| What is being asked |
Here is the task for the records below: repeat exactly the lines from the one with "ml ← (if (e.(e_rc)" to the one with "Some (mkAttr ad", both included, and nothing else.

★ ★ ★

(* ===== verification/SortVals.v ===== *)
(** * Sorting the values of an attribute (servers/slapd/modify.c, slap_sort_vals)

    The function sorts the array [ix] of the positions of the values, by a
    quicksort that leaves small pieces to an insertion sort and keeps the pieces
    to do on a stack of 64 integers, and stops at the first two values that are
    equal. An access outside an array is [None]. *)

From Stdlib Require Import Ascii String.
From S2P Require Import Prelude Text Attr.

Local Open Scope Z_scope.

Definition SMALL : nat := 8.
Definition sort_flags : Z := 0x10D.

(** How the sorting of a piece ends: [match] is 0 for two equal values, or for an
    error of the comparison with its code [rc]; [i] as the code leaves it. *)
Record ended := mkEnded { e_ix : list nat; e_i : Z; e_match : Z; e_rc : Z }.

Section Sort.
Context (cmp : berval -> berval -> Z + Z) (cv : list berval).

(** [COMP]: [match] and [rc]. *)
Definition COMP (v a : berval) : Z * Z :=
  match cmp v a with inl rc => (0, rc) | inr m => (m, LDAP_SUCCESS) end.

(** [cv[IX(k)]] *)
Definition at_ix (ix : list nat) (k : nat) : option berval := p ← ix !! k; cv !! p.

Definition put (ix : list nat) (k p : nat) : option (list nat) :=
  if decide (k < List.length ix)%nat then Some (<[k := p]> ix) else None.

Definition EXCH (ix : list nat) (x y : nat) : option (list nat) :=
  p ← ix !! x; q ← ix !! y; ix ← put ix x q; put ix y p.

(** Move down the values that are greater than [a], from position [i1 - 1]. *)
Fixpoint insert_down (i1 : nat) (ix : list nat) (a : berval) (match_ rc : Z) : option (list nat * Z * Z * Z) :=
  match i1 with
  | O => Some (ix, -1, match_, rc)
  | S i =>
      v ← at_ix ix i;
      let '(match_, rc) := COMP v a in
      if match_ <=? 0 then Some (ix, Z.of_nat i, match_, rc) else
      p ← ix !! i;
      ix ← put ix i1 p;
      insert_down i ix a match_ rc
  end.

(** The insertion sort of [count] values from position [j]; whether it stopped at
    two equal ones. *)
Fixpoint insertion (count j : nat) (ix : list nat) (match_ rc : Z) : option (bool * ended) :=
  match count with
  | O => Some (false, mkEnded ix 0 match_ rc)
  | S count =>
      itmp ← ix !! j;
      a ← cv !! itmp;
      '(ix, i, match_, rc) ← insert_down j ix a match_ rc;
      ix ← put ix (Z.to_nat (i + 1)) itmp;
      if match_ =? 0 then Some (true, mkEnded ix i match_ rc) else insertion count (S j) ix match_ rc
  end.

(** [do i++ while (match < 0)] and [while (match > 0) j--] *)
Fixpoint scan_up (fuel : nat) (ix : list nat) (a : berval) (i : nat) : option (nat * Z * Z) :=
  match fuel with
  | O => None
  | S fuel =>
      let i := S i in
      v ← at_ix ix i;
      let '(match_, rc) := COMP v a in
      if match_ <? 0 then scan_up fuel ix a i else Some (i, match_, rc)
  end.

Fixpoint scan_down (fuel : nat) (ix : list nat) (a : berval) (j : nat) (match_ rc : Z) : option (nat * Z * Z) :=
  match fuel with
  | O => None
  | S fuel =>
      if match_ >? 0 then
        j ← (match j with O => None | S j => Some j end);
        v ← at_ix ix j;
        let '(match_, rc) := COMP v a in
        scan_down fuel ix a j match_ rc
      else Some (j, match_, rc)
  end.

(** The exchanges around the pivot [a], at position [l + 1]: [i] and [j] where they
    have met, or the position of a value that occurs twice. *)
Fixpoint partition (fuel : nat) (ix : list nat) (a : berval) (l i j : nat) : option (list nat * nat * nat * Z * Z) :=
  match fuel with
  | O => None
  | S fuel =>
      '(i, match_, rc) ← scan_up (S (List.length ix)) ix a i;
      '(j, match_, rc) ← scan_down (S (List.length ix)) ix a j match_ rc;
      if (j <? i)%nat then Some (ix, i, j, 1, rc)
      else if match_ =? 0 then Some (ix, S l, j, match_, rc)
      else ix ← EXCH ix i j; partition fuel ix a l i j
  end.

(** Order two positions; whether their values are equal. *)
Definition order2 (ix : list nat) (x y : nat) : option (list nat * Z * Z) :=
  v ← at_ix ix x; w ← at_ix ix y;
  let '(match_, rc) := COMP v w in
  if match_ >? 0 then ix ← EXCH ix x y; Some (ix, match_, rc) else Some (ix, match_, rc).

(** The median of the left, center and right value becomes the pivot. *)
Definition split_piece (ix : list nat) (l ir : nat) : option (ended + list nat * nat * nat * Z) :=
  let k := ((l + ir) / 2)%nat in
  ix ← EXCH ix k (S l);
  '(ix, match_, rc) ← order2 ix l ir;
  if match_ =? 0 then Some (inl (mkEnded ix (Z.of_nat ir) match_ rc)) else
  '(ix, match_, rc) ← order2 ix (S l) ir;
  if match_ =? 0 then Some (inl (mkEnded ix (Z.of_nat ir) match_ rc)) else
  '(ix, match_, rc) ← order2 ix l (S l);
  if match_ =? 0 then Some (inl (mkEnded ix (Z.of_nat l) match_ rc)) else
  a ← at_ix ix (S l);
  '(ix, i, j, match_, rc) ← partition (S (List.length ix)) ix a l (S l) ir;
  if match_ =? 0 then Some (inl (mkEnded ix (Z.of_nat i) match_ rc)) else
  ix ← EXCH ix (S l) j;
  Some (inr (ix, i, j, rc)).

(** The main loop. The stack holds pairs of its integers: [jstack] is twice its
    height and has to stay below 64. *)
Fixpoint sort_loop (fuel : nat) (ix : list nat) (l ir : nat) (istack : list (nat * nat)) (rc : Z) : option ended :=
  match fuel with
  | O => None
  | S fuel =>
      if (ir - l <? SMALL)%nat then
        '(stopped, e) ← insertion (ir - l) (S l) ix 1 rc;
        if stopped : bool then Some e else
        match istack with
        | [] => Some e
        | (l, ir) :: istack => sort_loop fuel e.(e_ix) l ir istack e.(e_rc)
        end
      else
        r ← split_piece ix l ir;
        match r with
        | inl e => Some e
        | inr (ix, i, j, rc) =>
            if (2 * S (List.length istack) <? 64)%nat then
              if (j - l <? ir - i + 1)%nat then sort_loop fuel ix l j ((i, ir) :: istack) rc
              else sort_loop fuel ix i ir ((l, j) :: istack) rc
            else None
        end
  end.

Definition sort_ix (n : nat) : option ended := sort_loop (2 * n) (seq 0 n) 0 (n - 1) [] LDAP_SUCCESS.
End Sort.

(** The values in the order of [ix]. *)
Definition reorder (ix : list nat) (l : list berval) : option (list berval) := mapM (fun p => l !! p) ix.

(** The result code, [dup] when it is set, and the attribute. *)
Definition slap_sort_vals (si_ad_objectClass : AttributeDescription) (ml : Attribute) : option (Z * option nat * Attribute) :=
  let ad := ml.(a_desc) in
  let nvals := a_numvals ml in
  if (nvals <=? 1)%nat then Some (LDAP_SUCCESS, None, ml) else
  let cv := match ml.(a_nvals) with NOwn n => n | _ => a_vals_list ml end in
  let mr := if ad_eq ad si_ad_objectClass then None else ad.(ad_type).(sat_equality) in
  e ← sort_ix (ordered_value_match ad mr sort_flags) cv nvals;
  dup ← (if (e.(e_match) =? 0) && (e.(e_i) >=? 0) then d ← e.(e_ix) !! Z.to_nat e.(e_i); Some (Some d) else Some None);
  ml ← (if (e.(e_rc) =? LDAP_SUCCESS) && negb (e.(e_match) =? 0) && ad.(ad_type).(sat_sorted) then
          vals ← reorder e.(e_ix) (a_vals_list ml);
          nv ← (match ml.(a_nvals) with NOwn n => n ← reorder e.(e_ix) n; Some (NOwn n) | x => Some x end);
          Some (mkAttr ad (Some vals) nv ml.(a_sorted))
        else Some ml);
  if (e.(e_rc) =? LDAP_SUCCESS) && (e.(e_match) =? 0) then
    if (0 <=? e.(e_i)) && (e.(e_i) <? Z.of_nat nvals) then Some (LDAP_TYPE_OR_VALUE_EXISTS, dup, ml) else None
  else Some (e.(e_rc), dup, ml).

★ ★ ★

| Answer to this problem |
  ml ← (if (e.(e_rc) =? LDAP_SUCCESS) && negb (e.(e_match) =? 0) && ad.(ad_type).(sat_sorted) then
          vals ← reorder e.(e_ix) (a_vals_list ml);
          nv ← (match ml.(a_nvals) with NOwn n => n ← reorder e.(e_ix) n; Some (NOwn n) | x => Some x end);
          Some (mkAttr ad (Some vals) nv ml.(a_sorted))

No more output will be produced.